June 22, 2020
In brief:
- Germany has now declared its coronavirus outbreak under control, with its person-to-person infection rate at 0.7% (i.e. each person with the virus now infects less than one person).
- Successful exit strategies leverage data for decision-making, as Germany has done.
Germany has now declared its coronavirus outbreak under control. As of April 20, Germany began taking tentative steps to loosen its lockdown policies. Attributable to its data driven approach, high rates of testing, and contact tracing to prevent infection, Germany has succeeded in dropping its person-to-person infection rate to 0.7%. This means that each person carrying the virus now infects less than one person. This is a key statistic that has been integral to political decision-making to decide when and how to begin reopening society.
The German response to COVID-19 has been dubbed a hammer and dance, by blogger Tomas Pueyo. The two-pronged approach includes: hard-hitting measures (the hammer), followed by a delicate rebalancing of lockdown measures based on the transmission rate (the dance).
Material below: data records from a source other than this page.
(* ===== verification/FloatText.v ===== *)
(** * Reading an [f64] from text ([str::parse::<f64>])

    The payment client reads phase timings out of headers.  A parsed float is
    the standard library's executable binary64 ([SpecFloat]): the decimal the
    text denotes, rounded once, ties to even.  The grammar is the one the
    documentation of [f64::from_str] gives. *)

From Stdlib Require Import Ascii SpecFloat DecimalString DecimalPos.
From Stdlib Require Import DecimalFacts.
From S2P Require Import Prelude RustStr.
From stdpp Require Import options.
#[local] Open Scope Z_scope.

Abbreviation f64 := spec_float.

Definition is_ascii_digit (c : ascii) : bool :=
  let x := byte_of c in (48 <=? x) && (x <=? 57).

(** The longest prefix of bytes that satisfy [f], and the rest. *)
Fixpoint span (f : ascii → bool) (s : string) : string * string :=
  match s with
  | EmptyString => (EmptyString, EmptyString)
  | String c s' =>
      if f c then let '(a, b) := span f s' in (String c a, b) else (EmptyString, s)
  end.

(** [(-1)^neg * m * 10^e], correctly rounded. *)
Definition f64_of_decimal (neg : bool) (m e : Z) : f64 :=
  match m with
  | Z.pos p =>
      if 0 <=? e then binary_normalize 53 1024 (cond_Zopp neg (m * 10 ^ e)) 0 neg
      else let '(q, x, l) := SFdiv_core_binary 53 1024 m 0 (10 ^ (- e)) 0 in
           binary_round_aux 53 1024 neg q x l
  | _ => S754_zero neg
  end.

(** A sign, taken off. *)
Definition take_sign (s : string) : bool * string :=
  match s with
  | String "-" r => (true, r)
  | String "+" r => (false, r)
  | _ => (false, s)
  end.

(** What may follow the digits: nothing, or an exponent. *)
Definition parse_exponent (s : string) : option Z :=
  match s with
  | EmptyString => Some 0
  | String c r =>
      if bool_decide (ascii_lower c = "e"%char) then
        let '(neg, digits) := take_sign r in
        (λ z : Z, if neg then - z else z) <$> parse_digits digits
      else None
  end.

Definition parse_number (neg : bool) (s : string) : option f64 :=
  let '(whole, rest) := span is_ascii_digit s in
  let '(frac, rest) :=
    match rest with String "." r => span is_ascii_digit r | _ => (EmptyString, rest) end in
  match parse_digits (whole +:+ frac), parse_exponent rest with
  | Some m, Some e => Some (f64_of_decimal neg m (e - Z.of_nat (slen frac)))
  | _, _ => None
  end.

Definition parse_f64 (s : string) : option f64 :=
  let '(neg, r) := take_sign s in
  match parse_number neg r with
  | Some x => Some x
  | None =>
      if eq_ignore_ascii_case r "inf" || eq_ignore_ascii_case r "infinity"
      then Some (S754_infinity neg)
      else if eq_ignore_ascii_case r "nan" then Some S754_nan
      else None
  end.

(** ** Text with one decimal *)

(** [{:.1}] of a number of tenths, as the gateway prints a duration. *)
Definition tenths_text (t : Z) : string := u_to_string (t / 10) +:+ "." +:+ u_to_string (t mod 10).

Lemma span_app f a c b :
  sall f a = true → f c = false → span f (a +:+ String c b) = (a, String c b).
Proof.
  intros Ha Hc. induction a as [|x a IH]; cbn [String.append span] in *; [by rewrite Hc|].
  cbn [sall] in Ha. apply andb_true_iff in Ha as [-> Ha]. by rewrite IH.
Qed.

Lemma span_all f a : sall f a = true → span f a = (a, EmptyString).
Proof.
  induction a as [|x a IH]; cbn [span sall]; [done|].
  intros [-> Ha]%andb_true_iff. by rewrite IH.
Qed.

Lemma u_to_string_all_digits z : sall is_ascii_digit (u_to_string z) = true.
Proof.
  unfold u_to_string. generalize (N.to_uint (Z.to_N z)). intros d. by induction d.
Qed.

(** Decimal text is read by Horner's rule. *)
Lemma parse_digits_snoc a z (k : Z) :
  parse_digits a = Some z → 0 ≤ k < 10 → parse_digits (a +:+ u_to_string k) = Some (10 * z + k).
Proof.
  intros Ha Hk. unfold parse_digits in *. destruct (is_empty a) eqn:Ea; [done|].
  assert (is_empty (a +:+ u_to_string k) = false) as -> by (by destruct a).
  destruct (NilEmpty.uint_of_string a) as [d|] eqn:Ed; [|done].
  injection Ha as <-.
  set (one := match k with
              | 0 => Decimal.D0 | 1 => Decimal.D1 | 2 => Decimal.D2 | 3 => Decimal.D3
              | 4 => Decimal.D4 | 5 => Decimal.D5 | 6 => Decimal.D6 | 7 => Decimal.D7
              | 8 => Decimal.D8 | _ => Decimal.D9 end).
  assert (NilEmpty.uint_of_string (a +:+ u_to_string k) = Some (Decimal.app d (one Decimal.Nil))) as ->.
  { clear Ea. revert d Ed. induction a as [|c a IH]; intros d Ed.
    - injection Ed as <-.
      assert (k = 0 ∨ k = 1 ∨ k = 2 ∨ k = 3 ∨ k = 4 ∨ k = 5 ∨ k = 6 ∨ k = 7 ∨ k = 8 ∨ k = 9)
        as Hc by lia.
      by destruct_or! Hc; subst k.
    - cbn [NilEmpty.uint_of_string String.append] in *.
      destruct (NilEmpty.uint_of_string a) as [d'|]; [|by destruct c as [[] [] [] [] [] [] [] []]].
      rewrite (IH d' eq_refl).
      destruct c as [[] [] [] [] [] [] [] []]; try discriminate Ed; injection Ed as <-;
        cbn -[Decimal.app]; f_equal; apply to_list_inj; rewrite !app_spec; cbn [to_list List.app]; by rewrite app_spec. }
  cbn. f_equal. unfold N.of_uint. rewrite !DecimalPos.Unsigned.of_uint_alt.
  assert (k = 0 ∨ k = 1 ∨ k = 2 ∨ k = 3 ∨ k = 4 ∨ k = 5 ∨ k = 6 ∨ k = 7 ∨ k = 8 ∨ k = 9)
    as Hc by lia.
  assert (Decimal.rev (Decimal.app d (one Decimal.Nil)) = one (Decimal.rev d)) as ->.
  { destruct_or! Hc; subst k; apply to_list_inj; unfold one;
      by rewrite rev_spec, app_spec, rev_app_distr; cbn [to_list List.app List.rev]; rewrite rev_spec. }
  destruct_or! Hc; subst k; cbn [one DecimalPos.Unsigned.of_lu]; lia.
Qed.

(** Reading a printed duration gives the tenths it was printed from. *)
Lemma parse_f64_tenths t : 0 ≤ t → parse_f64 (tenths_text t) = Some (f64_of_decimal false t (-1)).
Proof.
  intros Ht. pose proof (Z.mod_pos_bound t 10 eq_refl) as Hm.
  pose proof (Z.div_pos t 10 Ht eq_refl) as Hd.
  unfold parse_f64, tenths_text.
  set (a := u_to_string (t / 10)). set (b := u_to_string (t mod 10)).
  assert (take_sign (a +:+ "." +:+ b) = (false, a +:+ "." +:+ b)) as ->.
  { pose proof (u_to_string_all_digits (t / 10)) as Ha. pose proof (u_to_string_nonempty (t / 10)).
    subst a. destruct (u_to_string (t / 10)) as [|c r]; [done|].
    by destruct c as [[] [] [] [] [] [] [] []]. }
  unfold parse_number. cbn [String.append].
  rewrite (span_app is_ascii_digit a "." b) by (done || apply u_to_string_all_digits).
  rewrite (span_all is_ascii_digit b) by apply u_to_string_all_digits.
  subst a b. rewrite (parse_digits_snoc _ (t / 10)) by (done || by apply parse_digits_print).
  cbn [parse_exponent].
  assert (slen (u_to_string (t mod 10)) = 1%nat) as ->.
  { assert (t mod 10 = 0 ∨ t mod 10 = 1 ∨ t mod 10 = 2 ∨ t mod 10 = 3 ∨ t mod 10 = 4 ∨ t mod 10 = 5 ∨
      t mod 10 = 6 ∨ t mod 10 = 7 ∨ t mod 10 = 8 ∨ t mod 10 = 9) as Hc by lia.
    by destruct_or! Hc; rewrite Hc. }
  do 2 f_equal. pose proof (Z.div_mod t 10). lia.
Qed.

(** The standard library's documentation, on examples. *)
Example parse_f64_examples :
  parse_f64 "412.5" = Some (S754_finite false 7256776743321600 (-44)) ∧
  parse_f64 "7" = parse_f64 "+7.0e0" ∧ parse_f64 ".5" = parse_f64 "5e-1" ∧
  parse_f64 "5." = parse_f64 "5" ∧ parse_f64 "" = None ∧ parse_f64 "." = None ∧
  parse_f64 "1e" = None ∧ parse_f64 " 1" = None ∧ parse_f64 "-0" = Some (S754_zero true) ∧
  parse_f64 "-Infinity" = Some (S754_infinity true) ∧ parse_f64 "1e400" = Some (S754_infinity false) ∧
  parse_f64 "NaN" = Some S754_nan ∧
  parse_f64 "0.1" = Some (S754_finite false 7205759403792794 (-56)).
Proof. vm_compute. repeat split. Qed.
The weight of the hammer, as described by France24, is easing as Germany uses a combination of rapid tracing of infection chains, mandatory mask-wearing in public and limits on gatherings as part of its exit strategy. The dance will rely largely on big data and location tracking, which is garnering a fair deal of controversy with memories of the “East German Stasi secret police and its extensive network of informants,” as Reuters noted.
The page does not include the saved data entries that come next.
(** The cooldown.  An open policy refuses for [COOLDOWN_SECS] after the last
    failure, counted from a failed probe when there was one. *)
Theorem cooldown_restarts_at_failure (w : Window) (t now : Z)
    (Hopen : is_Some (opened_at w)) (Hnow : t ≤ now < t + COOLDOWN_SECS) :
  (state_window (record_window w true t) now).1 = Open ∧
  (state_window (record_window w true t) (t + COOLDOWN_SECS)).1 = HalfOpen.
Proof.
  destruct Hopen as [o Ho]. unfold record_window, state_window. simpl. rewrite Ho. simpl.
  rewrite !sat_sub_ge by (unfold COOLDOWN_SECS in *; lia).
  rewrite (proj2 (Z.ltb_lt _ _)) by lia.
  rewrite (proj2 (Z.ltb_ge (t + COOLDOWN_SECS - t) _)) by lia. done.
Qed.

Lemma cooldown_restarts_at_failure_witness :
  let w := run Window_default (replicate 5 (Outcome true 1700000000)) in
  is_Some (opened_at w) ∧
  (state_window (record_window w true 1700000030) 1700000031).1 = Open.
Proof.
  cbv zeta. assert (is_Some (opened_at (run Window_default (replicate 5 (Outcome true 1700000000))))) as H
    by (exists 1700000000; vm_compute; reflexivity).
  split; [exact H|].
  refine (proj1 (cooldown_restarts_at_failure _ 1700000030 1700000031 H _)).
  vm_compute; split; congruence.
Defined.

(** The failure rate never matters.  Settlements that fail every second
    time, a 50% failure rate over any number of samples, never open a policy,
    although the module means to open "past a failure rate". *)
Theorem half_the_settlements_failing_never_opens (n : nat) (t : Z) :
  opened_at (run Window_default
    (concat (replicate n [Outcome true t; Outcome false t]))) = None ∧
  opened_at (run Window_default
    (concat (replicate n [Outcome true t; Outcome false t]) ++ [Outcome true t])) = None.
Proof.
  assert (run Window_default (concat (replicate n [Outcome true t; Outcome false t])) = Window_default) as H.
  { induction n as [|n IH]; [done|]. exact IH. }
  unfold run in *. rewrite fold_left_app, H. split; vm_compute; reflexivity.
Qed.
A New York Times article profiled the German approach to testing. With the aim of testing the entire population for antibodies, German scientists are hoping to better understand the virus, its spread, and levels of immunity in the months to come. Germany’s approach to testing highlights its commitment to developing data sets and applying data for better decision-making during and post-pandemic.
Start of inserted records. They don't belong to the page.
(* ===== verification/IpAddr.v ===== *)
(** * IP addresses

    [std::net::IpAddr] with its [Display] and [FromStr], which the rate
    limiter's keys and the peer address of a request go through. *)

From Stdlib Require Import Ascii HexadecimalString HexadecimalN.
From S2P Require Import Prelude RustStr.
From stdpp Require Import options.

Inductive IpAddr :=
| V4 (a b c d : Z)
| V6 (s0 s1 s2 s3 s4 s5 s6 s7 : Z).

#[export] Instance IpAddr_eq_dec : EqDecision IpAddr.
Proof. solve_decision. Defined.
#[export] Instance IpAddr_countable : Countable IpAddr.
Proof.
  apply (inj_countable'
    (λ ip, match ip with
           | V4 a b c d => inl (a, b, c, d)
           | V6 s0 s1 s2 s3 s4 s5 s6 s7 => inr (s0, s1, s2, s3, (s4, s5, s6, s7))
           end)
    (λ x, match x with
          | inl (a, b, c, d) => V4 a b c d
          | inr (s0, s1, s2, s3, (s4, s5, s6, s7)) => V6 s0 s1 s2 s3 s4 s5 s6 s7
          end)). by intros [].
Defined.

Definition is_u8 (z : Z) : Prop := 0 ≤ z < 2 ^ 8.
Definition is_u16 (z : Z) : Prop := 0 ≤ z < 2 ^ 16.

Definition wf_ip (ip : IpAddr) : Prop :=
  match ip with
  | V4 a b c d => Forall is_u8 [a; b; c; d]
  | V6 s0 s1 s2 s3 s4 s5 s6 s7 => Forall is_u16 [s0; s1; s2; s3; s4; s5; s6; s7]
  end.

(** ** Display *)

Fixpoint join (sep : string) (l : list string) : string :=
  match l with
  | [] => ""
  | [x] => x
  | x :: l' => x +:+ sep +:+ join sep l'
  end.

(** [{:x}]. *)
Definition u_to_hex (z : Z) : string := NilEmpty.string_of_uint (N.to_hex_uint (Z.to_N z)).

Definition ipv4_to_string (a b c d : Z) : string :=
  join "." (u_to_string <$> [a; b; c; d]).

(** The longest run of zero segments, the first of that length: (start, len). *)
Fixpoint zero_span (i : nat) (cur longest : nat * nat) (l : list Z) : nat * nat :=
  match l with
  | [] => longest
  | s :: l' =>
      if s =? 0 then
        let start := if (cur.2 =? 0)%nat then i else cur.1 in
        let cur := (start, S cur.2) in
        zero_span (S i) cur (if (longest.2 <? cur.2)%nat then cur else longest) l'
      else zero_span (S i) (O, O) longest l'
  end.

Definition to_ipv4_mapped (l : list Z) : option (Z * Z) :=
  match l with
  | [0; 0; 0; 0; 0; 65535; g; h] => Some (g, h)
  | _ => None
  end.

(** The longest run of at least two zero segments is elided. *)
Definition elide_zeros (l : list Z) : string :=
  let '(start, len) := zero_span O (O, O) (O, O) l in
  if (1 <? len)%nat then
    join ":" (u_to_hex <$> take start l) +:+ "::" +:+
    join ":" (u_to_hex <$> drop (start + len) l)
  else join ":" (u_to_hex <$> l).

Definition ipv6_to_string (l : list Z) : string :=
  match to_ipv4_mapped l with
  | Some (g, h) =>
      "::ffff:" +:+ ipv4_to_string (g / 256) (g mod 256) (h / 256) (h mod 256)
  | None => elide_zeros l
  end.

Definition ip_to_string (ip : IpAddr) : string :=
  match ip with
  | V4 a b c d => ipv4_to_string a b c d
  | V6 s0 s1 s2 s3 s4 s5 s6 s7 => ipv6_to_string [s0; s1; s2; s3; s4; s5; s6; s7]
  end.

(** ** FromStr *)

(** An octet: one to three digits, no leading zero, at most 255. *)
Definition parse_octet (s : string) : option Z :=
  match s with
  | String "0" (String _ _) => None
  | _ => if (slen s <=? 3)%nat then
           match parse_digits s with
           | Some z => if z <=? 255 then Some z else None
           | None => None
           end
         else None
  end.

Definition parse_ipv4 (s : string) : option (Z * Z * Z * Z) :=
  match split_on "." s with
  | [a; b; c; d] =>
      match parse_octet a, parse_octet b, parse_octet c, parse_octet d with
      | Some a, Some b, Some c, Some d => Some (a, b, c, d)
      | _, _, _, _ => None
      end
  | _ => None
  end.

(** A group: one to four hexadecimal digits. *)
Definition parse_group (s : string) : option Z :=
  if is_empty s || (4 <? slen s)%nat then None
  else (λ d, Z.of_N (N.of_hex_uint d)) <$> NilEmpty.uint_of_string s.

(** A colon-separated list of groups; the last may be a dotted quad, which
    fills two. *)
Fixpoint parse_groups (l : list string) : option (list Z) :=
  match l with
  | [] => Some []
  | x :: l' =>
      match parse_group x with
      | Some g => match parse_groups l' with Some gs => Some (g :: gs) | None => None end
      | None =>
          match l', parse_ipv4 x with
          | [], Some (a, b, c, d) => Some [256 * a + b; 256 * c + d]
          | _, _ => None
          end
      end
  end.
Definition parse_side (s : string) : option (list Z) :=
  if is_empty s then Some [] else parse_groups (split_on ":" s).

Definition v6_of_list (l : list Z) : option IpAddr :=
  match l with
  | [a; b; c; d; e; f; g; h] => Some (V6 a b c d e f g h)
  | _ => None
  end.

(** With [::] the elided groups are zero and there is at least one. *)
Definition parse_ipv6 (s : string) : option IpAddr :=
  match split_once_str "::" s with
  | Some (l, r) =>
      match parse_side l, parse_side r with
      | Some gl, Some gr =>
          if has_char "." l then None
          else if (length gl + length gr <=? 7)%nat
          then v6_of_list (gl ++ replicate (8 - length gl - length gr) 0 ++ gr)
          else None
      | _, _ => None
      end
  | None => match parse_side s with Some g => v6_of_list g | None => None end
  end.

(** [s.parse::<IpAddr>()]. *)
Definition parse_ip (s : string) : option IpAddr :=
  match parse_ipv4 s with
  | Some (a, b, c, d) => Some (V4 a b c d)
  | None => parse_ipv6 s
  end.

Example parse_ip_ex :
  parse_ip "127.0.0.1" = Some (V4 127 0 0 1) ∧
  parse_ip "2001:db8:1:2::9999" = Some (V6 0x2001 0xdb8 1 2 0 0 0 0x9999) ∧
  parse_ip "::ffff:10.0.0.1" = Some (V6 0 0 0 0 0 65535 0x0a00 1) ∧
  parse_ip "01.2.3.4" = None ∧ parse_ip "1.2.3.4:80" = None ∧
  ip_to_string (V6 0x2001 0xdb8 1 2 0 0 0 0) = "2001:db8:1:2::".
Proof. vm_compute. repeat split. Qed.

(** ** Printing is injective where the limiter prints *)

Lemma u_to_hex_nonempty z : is_empty (u_to_hex z) = false.
Proof.
  unfold u_to_hex.
  assert (H : N.to_hex_uint (Z.to_N z) ≠ Hexadecimal.Nil).
  { intros H. assert (N.of_hex_uint (N.to_hex_uint (Z.to_N z)) = 0%N) as H0 by by rewrite H.
    rewrite HexadecimalN.Unsigned.of_to in H0. rewrite H0 in H. discriminate. }
  by destruct (N.to_hex_uint (Z.to_N z)).
Qed.

Lemma u_to_hex_inj a b : 0 ≤ a → 0 ≤ b → u_to_hex a = u_to_hex b → a = b.
Proof.
  unfold u_to_hex. intros Ha Hb H. apply (f_equal NilEmpty.uint_of_string) in H.
  rewrite !NilEmpty.usu in H. injection H as H.
  apply (f_equal N.of_hex_uint) in H. rewrite !HexadecimalN.Unsigned.of_to in H.
  by apply Z2N.inj.
Qed.

Lemma u_to_hex_digits z c : has_char c (u_to_hex z) = true → is_ascii_hexdigit c = true.
Proof.
  unfold u_to_hex. generalize (N.to_hex_uint (Z.to_N z)). intros d.
  induction d; simpl; [done|..];
    rewrite orb_true_iff, bool_decide_eq_true; intros [<-|H]; auto.
Qed.

Lemma u_to_hex_no c z : is_ascii_hexdigit c = false → has_char c (u_to_hex z) = false.
Proof.
  intros Hc. destruct (has_char c (u_to_hex z)) eqn:E; [|done].
  apply u_to_hex_digits in E. congruence.
Qed.

(** Splitting a joined list gives the parts back. *)
Lemma split_on_join_app c l rest :
  l ≠ [] → Forall (λ s, has_char c s = false) l →
  split_on c (join (String c "") l +:+ String c rest) = l ++ split_on c rest.
Proof.
  intros Hne Hl. induction Hl as [|x l Hx Hl IH]; [done|].
  destruct l as [|y l].
  - simpl. by apply split_on_app.
  - cbn [join]. rewrite !append_assoc. cbn [String.append].
    rewrite split_on_app by done. cbn [app]. f_equal. apply IH. done.
Qed.

Lemma split_on_join c l :
  l ≠ [] → Forall (λ s, has_char c s = false) l →
  split_on c (join (String c "") l) = l.
Proof.
  intros Hne Hl. induction Hl as [|x l Hx Hl IH]; [done|].
  destruct l as [|y l].
  - simpl. by apply split_on_none.
  - cbn [join]. cbn [String.append].
    rewrite split_on_app by done. f_equal. apply IH. done.
Qed.

Lemma has_char_join c sep l :
  has_char c sep = false → Forall (λ s, has_char c s = false) l →
  has_char c (join sep l) = false.
Proof.
  intros Hs Hl. induction Hl as [|x l Hx Hl IH]; [done|].
  destruct l as [|y l]; [done|]. cbn [join]. by rewrite !has_char_app, Hx, Hs.
Qed.

Lemma ipv4_inj a b c d a' b' c' d' :
  Forall is_u8 [a; b; c; d] → Forall is_u8 [a'; b'; c'; d'] →
  ipv4_to_string a b c d = ipv4_to_string a' b' c' d' →
  V4 a b c d = V4 a' b' c' d'.
Proof.
  unfold ipv4_to_string. intros H H' E. apply (f_equal (split_on ".")) in E.
  rewrite !split_on_join in E;
    try (apply Forall_fmap, Forall_true; intros; by apply u_to_string_no); try done.
  rewrite !Forall_cons in *. unfold is_u8 in *.
  cbn [fmap list_fmap] in E. injection E as Ea Eb Ec Ed.
  apply u_to_string_inj in Ea, Eb, Ec, Ed; try lia. congruence.
Qed.

Definition print_groups (l : list Z) : string := join ":" (u_to_hex <$> l) +:+ "::".

Lemma print_groups_inj l l' :
  Forall is_u16 l → Forall is_u16 l' → print_groups l = print_groups l' → l = l'.
Proof.
  unfold print_groups. intros H H' E. apply (f_equal (split_on ":")) in E.
  assert (∀ k, k ≠ [] → split_on ":" (join ":" (u_to_hex <$> k) +:+ "::") = (u_to_hex <$> k) ++ [""; ""]) as Hs.
  { intros k Hk. apply split_on_join_app; [by destruct k|].
    apply Forall_fmap, Forall_true. intros. by apply u_to_hex_no. }
  assert (∀ k : list Z, k ≠ [] → [""; ""; ""] ≠ (u_to_hex <$> k) ++ [""; ""]) as Hd.
  { intros [|x k] Hk; [done|]. pose proof (u_to_hex_nonempty x) as Hx.
    cbn [fmap list_fmap app]. intros [= Hx' _]. by rewrite <- Hx' in Hx. }
  destruct (decide (l = [])) as [->|Hl], (decide (l' = [])) as [->|Hl'].
  - done.
  - rewrite (Hs l') in E by done. by apply Hd in E.
  - rewrite (Hs l) in E by done. symmetry in E. by apply Hd in E.
  - rewrite !Hs in E by done. apply app_inv_tail in E.
    revert l' H' Hl' E. clear Hl. induction H as [|x l Hx Hl IH]; intros l' H' Hl' E.
    + by destruct l'.
    + destruct H' as [|y l' Hy Hl'']; [done|]. cbn [fmap list_fmap] in E.
      injection E as E1 E2. unfold is_u16 in *. apply u_to_hex_inj in E1; [|lia..].
      f_equal; [done|]. destruct (decide (l' = [])) as [->|]; [by destruct l|]. by apply IH.
Qed.

(** The groups that remain in front of [::] in a /64 prefix. *)
Fixpoint strip_zeros (l : list Z) : list Z :=
  match l with
  | [] => []
  | x :: l' => match strip_zeros l' with
               | [] => if x =? 0 then [] else [x]
               | r => x :: r
               end
  end.

Lemma zero_span_cons i cur longest s l :
  zero_span i cur longest (s :: l) =
  if s =? 0 then
    let cur := (if (cur.2 =? 0)%nat then i else cur.1, S cur.2) in
    zero_span (S i) cur (if (longest.2 <? cur.2)%nat then cur else longest) l
  else zero_span (S i) (O, O) longest l.
Proof. reflexivity. Qed.

Lemma ipv6_prefix_to_string a b c d :
  ipv6_to_string [a; b; c; d; 0; 0; 0; 0] = print_groups (strip_zeros [a; b; c; d]).
Proof.
  unfold ipv6_to_string, print_groups.
  assert (to_ipv4_mapped [a; b; c; d; 0; 0; 0; 0] = None) as -> by by destruct a, b, c, d.
  unfold elide_zeros.
  destruct (Z.eqb_spec a 0) as [->|Ha%Z.eqb_neq], (Z.eqb_spec b 0) as [->|Hb%Z.eqb_neq],
    (Z.eqb_spec c 0) as [->|Hc%Z.eqb_neq], (Z.eqb_spec d 0) as [->|Hd%Z.eqb_neq];
    repeat (rewrite zero_span_cons; rewrite ?Ha, ?Hb, ?Hc, ?Hd;
            cbn [Z.eqb fst snd Nat.eqb Nat.ltb Nat.leb]);
    cbn [strip_zeros]; rewrite ?Ha, ?Hb, ?Hc, ?Hd;
    cbn [zero_span Z.eqb Nat.ltb Nat.leb take drop Nat.add fmap list_fmap join];
    by rewrite ?append_nil_r.
Qed.

Lemma strip_zeros_pad l n : length l = n →
  l = strip_zeros l ++ replicate (n - length (strip_zeros l)) 0.
Proof.
  revert n. induction l as [|x l IH]; intros n <-; [done|].
  specialize (IH (length l) eq_refl). cbn [strip_zeros length].
  destruct (strip_zeros l) as [|y r].
  - cbn [app length] in IH. rewrite Nat.sub_0_r in IH.
    destruct (Z.eqb_spec x 0) as [->|]; cbn [app length]; rewrite ?Nat.sub_0_r; cbn [replicate];
      [by rewrite IH at 1|]. rewrite IH at 1. f_equal. f_equal. lia.
  - cbn [app length Nat.sub]. rewrite IH at 1. done.
Qed.

Lemma strip_zeros_Forall P l : Forall P l → Forall P (strip_zeros l).
Proof.
  induction 1 as [|x l Hx Hl IH]; [constructor|]. cbn [strip_zeros].
  destruct (strip_zeros l); [case_match|]; auto.
Qed.

Lemma ipv6_prefix_inj a b c d a' b' c' d' :
  Forall is_u16 [a; b; c; d] → Forall is_u16 [a'; b'; c'; d'] →
  ipv6_to_string [a; b; c; d; 0; 0; 0; 0] = ipv6_to_string [a'; b'; c'; d'; 0; 0; 0; 0] →
  [a; b; c; d] = [a'; b'; c'; d'].
Proof.
  intros H H' E. rewrite !ipv6_prefix_to_string in E.
  apply print_groups_inj in E; [|by apply strip_zeros_Forall..].
  rewrite (strip_zeros_pad [a; b; c; d] 4), (strip_zeros_pad [a'; b'; c'; d'] 4) by done.
  by rewrite E.
Qed.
To help to trace infections, the German government has expressed openness to the development of a European COVID-19 application that does not store the location of users. With location data, the application’s users would receive a message if they are perceived to have been in close contact with someone who has tested positive with the virus. According to NPR, the information of those who test positive would be put into a central database for tracking (with the permission of those patients). This would be an important data source to inform the government’s exit strategy and to contain future flare-ups of the virus.
A Financial Times opinion piece sums up a successful exit strategy: “gather intelligence to inform a fluid response,” just as Germany and South Korea have done.